It’s been exactly 25-years since the Voyager 1 spacecraft turned its camera back towards home, to take a planetary selfie from beyond Neptune. The anniversary has the photo, above, back in the news, and back to what the late astronomer Carl Sagan hoped would be its lasting impact: “..it underscores our responsibility to deal more kindly with one another, and to preserve and cherish the pale blue dot, the only home we’ve ever known.”
Man, I wish Carl Sagan was still around. Because on the heels of the photo anniversary, comes news today that scientists are predicting events that will make our pale blue dot less blue, and more brown.
Talking about droughts. Check that; MEGA-droughts. NASA’s Goddard Institute for Space Studies released a study in which computer models show decades-long dry spells for the American Southwest and Great Plains, the kind that haven’t been seen since the 12th and 13th centuries; the kind some scholars believe destroyed early civilizations in those parts of the Americas. The news website Capital OCT quotes the report naming 2025 as the doomsday date, so to speak.

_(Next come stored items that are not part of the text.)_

(** * useEmotionDetection: a shallow embedding of the emotion-detection hook

    Source: src/components/emotion-detection/useEmotionDetection.tsx

    The hook is modelled by explicit state passing.  One [State] value holds
    - the React state cells ([useState]),
    - the mutable refs ([useRef]),
    - the part of the browser the hook acts on (timers, media streams,
      abort controllers, toasts and the console).

    Conventions.
    - A state setter is applied at once, functional updaters
      ([setX(prev => ...)]) read the cell they update.
    - React state read through a closure ([isAnalyzing], [isProcessing],
      [currentEmotion], [micPermission]) is taken from a [Closure], the
      snapshot of the render that created the function; refs are always read
      from the live [State].
    - [Date.now()] is an argument in milliseconds; every [Math.random()] draw
      is an argument, a rational number expected in [0, 1).  JavaScript
      numbers that are not integers (scores) are rationals.
    - An [async] function is cut at its [await]: the part before it and the
      continuation are separate functions, so that other operations can run
      in between.
    - [drawImage] and [toDataURL] are assumed not to throw; the captured image
      itself is not represented, the classifier's answer is an argument.
      Playback of the video element ([onloadedmetadata], [play]) is not
      represented. *)

From Stdlib Require Import ZArith QArith Qround List String Bool Lia Lqa.
Import ListNotations.

Local Open Scope Z_scope.
Local Open Scope string_scope.
Local Open Scope list_scope.

(** ** Data model *)

(** [{emotion: string, timestamp: number, score: number}] *)
Record ClassificationEvent := mkEvent {
  emotion : string;
  timestamp : Z;
  score : Q
}.

(** The video element behind [videoRef]; only [srcObject] is used. *)
Record Video := mkVideo { srcObject : option Z }.

(** The canvas behind [canvasRef]; [getContext('2d')] may answer [null]. *)
Record Canvas := mkCanvas { has2dContext : bool }.

Inductive Toast :=
| toast_error (msg : string)
| toast_success (msg : string)
| toast_info (msg : string).

Inductive LogArg :=
| ArgStr (s : string)
| ArgNum (z : Z)
| ArgEvent (e : string) (confidence : Q)
| ArgError.

Inductive LogLevel := LevelLog | LevelError.

Record LogEntry := mkLog { level : LogLevel; text : string; args : list LogArg }.

(** What a pending [window.setTimeout] will run. *)
Inductive TimeoutAction :=
| HidePopup        (* the callback of showEmotionalSupportPopup *)
| FirstCapture.    (* the callback of startAnalysis *)

Record Timeout := mkTimeout { handle : Z; due : Z; action : TimeoutAction }.

(** [useState] cells. *)
Record ReactState := mkReact {
  cameraPermission : option bool;
  micPermission : option bool;
  isAnalyzing : bool;
  currentEmotion : option string;
  emotionHistory : list ClassificationEvent;
  showInfo : bool;
  stressLevel : Z;
  engagementLevel : Z;
  focusLevel : Z;
  lastDetectionTime : Z;
  showEmotionPopup : bool;
  popupEmotion : option string;
  timerCount : Z;
  isProcessing : bool
}.

(** [useRef] cells. *)
Record Refs := mkRefs {
  timerIntervalRef : option Z;
  videoRef : option Video;
  canvasRef : option Canvas;
  mediaStreamRef : option Z;
  popupTimeoutRef : option Z;
  lastApiCallTimeRef : Z;
  abortControllerRef : option Z
}.

(** The browser as far as the hook touches it.  Timer handles and abort
    controllers are numbered from [nextHandle]; a media stream is named by a
    number and has one track. *)
Record Browser := mkBrowser {
  nextHandle : Z;
  timeouts : list Timeout;
  intervals : list Z;
  stoppedStreams : list Z;
  abortedControllers : list Z;
  toasts : list Toast;
  console : list LogEntry
}.

Record State := mkState {
  react : ReactState;
  refs : Refs;
  browser : Browser
}.

(** The React state a function sees through its closure. *)
Record Closure := mkClosure {
  c_micPermission : option bool;
  c_isAnalyzing : bool;
  c_currentEmotion : option string;
  c_isProcessing : bool
}.

(** The closure of the functions created by the render of state [s]. *)
Definition render (s : State) : Closure :=
  {| c_micPermission := micPermission (react s);
     c_isAnalyzing := isAnalyzing (react s);
     c_currentEmotion := currentEmotion (react s);
     c_isProcessing := isProcessing (react s) |}.

(** The state of a freshly mounted hook; the host may already have attached
    the video and canvas elements. *)
Definition initialState (v : option Video) (c : option Canvas) : State :=
  {| react := {| cameraPermission := None; micPermission := None;
                 isAnalyzing := false; currentEmotion := None;
                 emotionHistory := []; showInfo := false;
                 stressLevel := 0; engagementLevel := 0; focusLevel := 0;
                 lastDetectionTime := 0; showEmotionPopup := false;
                 popupEmotion := None; timerCount := 3;
                 isProcessing := false |};
     refs := {| timerIntervalRef := None; videoRef := v; canvasRef := c;
                mediaStreamRef := None; popupTimeoutRef := None;
                lastApiCallTimeRef := 0; abortControllerRef := None |};
     browser := {| nextHandle := 1; timeouts := []; intervals := [];
                   stoppedStreams := []; abortedControllers := [];
                   toasts := []; console := [] |} |}.

(** ** Field updates *)

Module Upd.

Definition on_react (f : ReactState -> ReactState) (s : State) : State :=
  mkState (f (react s)) (refs s) (browser s).

Definition on_refs (f : Refs -> Refs) (s : State) : State :=
  mkState (react s) (f (refs s)) (browser s).

Definition on_browser (f : Browser -> Browser) (s : State) : State :=
  mkState (react s) (refs s) (f (browser s)).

A-HA, climate change denialists might exclaim; if it happened 800-years ago, there’s proof right there that our current warming is not man-made. True, earth’s climate has always been changing. But it’s the near-unanimous opinion of climate scientists that the increasing levels of CO2 from coal-fired plants and other forms of pollution are making it much worse (feel free to express your objections below, but as I’ve stated before, I’ll stick with the guys who study this stuff for a living).
The droughts predicted for the Western U.S. in the Goddard study would last for 30, 40, 50 years at a time. California is already in a crisis stage with a drought that is now entering only its fourth year. As Sunbelt populations climb, that’s a distressing long-term picture; one that should have us looking anew at another picture on millions of computer screens this week: the pale blue dot, so alone in space, with only us to preserve and cherish it.